> [WORK REQUEST] Which lines below mention "doorClosedAction"? Pick each one out.
** GIVEN RECORDS follows **
Definition fire_calls (t : transition_t) (s s' : state_t) (event : ptr) : list effect :=
  callback_calls (exitAction s) (data s) event ++
  callback_calls (action t) (data s) event ++
  callback_calls (entryAction s') (data s') event.

(** A guard is a function of its arguments, the payload and the event it
    is pointed to (and of the topology, which does not change): its verdict
    is the same in two memories that agree on them. *)
Definition guards_depend_on_arguments : Prop :=
  ∀ f d ev m1 m2,
    states m1 = states m2 → arrays m1 = arrays m2 →
    events m1 !! ev = events m2 !! ev →
    (guard_fn f d ev m1).1 = (guard_fn f d ev m2).1.

(** What one effect of the trace does to the memory, and what a whole
    trace does. *)
Definition run_effect (x : effect) (m : memory W) : memory W :=
  match x with
  | CallGuard f d ev => (guard_fn f d ev m).2
  | CallAction f d ev => action_fn f d ev m
  | StoreCurrentState fsm p => set_currentState fsm p m
  end.

Definition replay (tr : list effect) (m : memory W) : memory W :=
  foldl (λ m x, run_effect x m) m tr.

(** From [c] to [c'] the handler only called user code: the trace grew by
    calls, and the memory is what those calls made of it. *)
Definition calls_only (c c' : config W) : Prop :=
  ∃ tr, Forall (λ x, is_call x) tr ∧
        trace c' = trace c ++ tr ∧ mem c' = replay tr (mem c).

(** Every run of [op] that returns satisfies [R] between the configuration
    it started in and the one it ended in. *)
Definition preserves {A} (R : relation (config W)) (op : M W A) : Prop :=
  ∀ c a c', op c = Some (a, c') → R c c'.

End Specification.

(** ** A concrete program: a door and a lock

    Two machines over one topology.  The door is the usage example of the
    header with callbacks added; the lock has a guarded transition, a second
    transition for the same event behind it, and a transition to itself.
    The user's memory is the list of the callbacks run so far, each with the
    payload it was given. *)
Module Demo.

Definition STATE_CLOSED : Z := 1.
Definition STATE_OPEN : Z := 2.
Definition STATE_LOCKED : Z := 3.
Definition STATE_UNLOCKED : Z := 4.

Definition EVENT_OPEN : Z := 0.
Definition EVENT_CLOSE : Z := 1.
Definition EVENT_KEY : Z := 5.
Definition EVENT_PING : Z := 6.
Definition EVENT_OTHER : Z := 9.

(** Addresses of the functions. *)
Definition closedExit : Z := 11.
Definition openEntry : Z := 12.
Definition doorOpenedAction : Z := 13.
Definition doorClosedAction : Z := 14.
Definition lockedEntry : Z := 15.
Definition lockedExit : Z := 16.
Definition forcedAction : Z := 17.
Definition pingAction : Z := 18.
Definition keyIs42 : Z := 21.

(** Addresses of the objects. *)
Definition doorClosedState : Z := 100.
Definition doorOpenState : Z := 101.
Definition lockedState : Z := 110.
Definition unlockedState : Z := 111.
Definition door : Z := 300.
Definition lock : Z := 301.

Definition doorClosed : state_t := Build_state_t STATE_CLOSED NULL closedExit 200 1.
Definition doorOpen : state_t := Build_state_t STATE_OPEN openEntry NULL 201 1.
Definition locked : state_t := Build_state_t STATE_LOCKED lockedEntry lockedExit 210 3.
Definition unlocked : state_t := Build_state_t STATE_UNLOCKED NULL NULL NULL 0.

Definition topology : gmap Z state_t :=
  <[doorClosedState := doorClosed]>
  (<[doorOpenState := doorOpen]>
  (<[lockedState := locked]>
  (<[unlockedState := unlocked]> ∅))).

Definition open_it : transition_t :=
  Build_transition_t EVENT_OPEN doorOpenState NULL doorOpenedAction.
Definition close_it : transition_t :=
  Build_transition_t EVENT_CLOSE doorClosedState NULL doorClosedAction.
Definition unlock_it : transition_t :=
  Build_transition_t EVENT_KEY unlockedState keyIs42 NULL.
Definition force_it : transition_t :=
  Build_transition_t EVENT_KEY doorClosedState NULL forcedAction.
Definition ping_it : transition_t :=
  Build_transition_t EVENT_PING lockedState NULL pingAction.

Definition lockedTable : list transition_t := [unlock_it; force_it; ping_it].

Definition tables : gmap Z (list transition_t) :=
  <[200 := [open_it]]> (<[201 := [close_it]]> (<[210 := lockedTable]> ∅)).

(** Events, by address: OPEN, KEY with payload 7, KEY with payload 42,
    PING, and an event no state has a transition for. *)
Definition open_event : event_t := Build_event_t EVENT_OPEN 0.
Definition wrong_key : event_t := Build_event_t EVENT_KEY 7.
Definition right_key : event_t := Build_event_t EVENT_KEY 42.
Definition ping : event_t := Build_event_t EVENT_PING 0.
Definition other : event_t := Build_event_t EVENT_OTHER 0.

Definition inbox : gmap Z event_t :=
  <[400 := open_event]>
  (<[401 := wrong_key]>
  (<[402 := right_key]>
  (<[403 := ping]>
  (<[404 := other]> ∅)))).

Definition boot : memory (list (Z * Z)) :=
  Build_memory topology tables
    (<[door := Build_state_machine_t doorClosedState]>
     (<[lock := Build_state_machine_t lockedState]> ∅))
    inbox [].

(** The same, later in the life of the application. *)
Definition later : memory (list (Z * Z)) :=
  Build_memory topology tables
    (<[door := Build_state_machine_t doorClosedState]>
     (<[lock := Build_state_machine_t lockedState]> ∅))
    inbox [(pingAction, STATE_LOCKED)].

(** The configuration the door is in after the OPEN event from [boot]. *)
Definition door_opened : config (list (Z * Z)) :=
  Build_config
    (Build_memory topology tables
       (<[door := Build_state_machine_t doorOpenState]>
        (<[lock := Build_state_machine_t lockedState]> ∅))
       inbox
       [(closedExit, STATE_CLOSED); (doorOpenedAction, STATE_CLOSED);
        (openEntry, STATE_OPEN)])
    [CallAction closedExit STATE_CLOSED 400;
     CallAction doorOpenedAction STATE_CLOSED 400;
     CallAction openEntry STATE_OPEN 400;
     StoreCurrentState door doorOpenState]
    1.

(** Every action, entry and exit callback notes its own address and the
    payload it received. *)
Definition note (f : Z) (d : Z) (m : memory (list (Z * Z))) : memory (list (Z * Z)) :=
  Build_memory (states m) (arrays m) (machines m) (events m) (user m ++ [(f, d)]).

(** The guard [keyIs42] accepts an event whose payload is 42; it leaves
    the memory alone. *)
Definition payload_is_42 (ev : Z) (m : memory (list (Z * Z))) : bool :=
  match events m !! ev with
  | Some e => event_data e =? 42
  | None => false
  end.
** End of GIVEN RECORDS **
> [RESULT OF THIS TASK]
Definition doorClosedAction : Z := 14.
  Build_transition_t EVENT_CLOSE doorClosedState NULL doorClosedAction.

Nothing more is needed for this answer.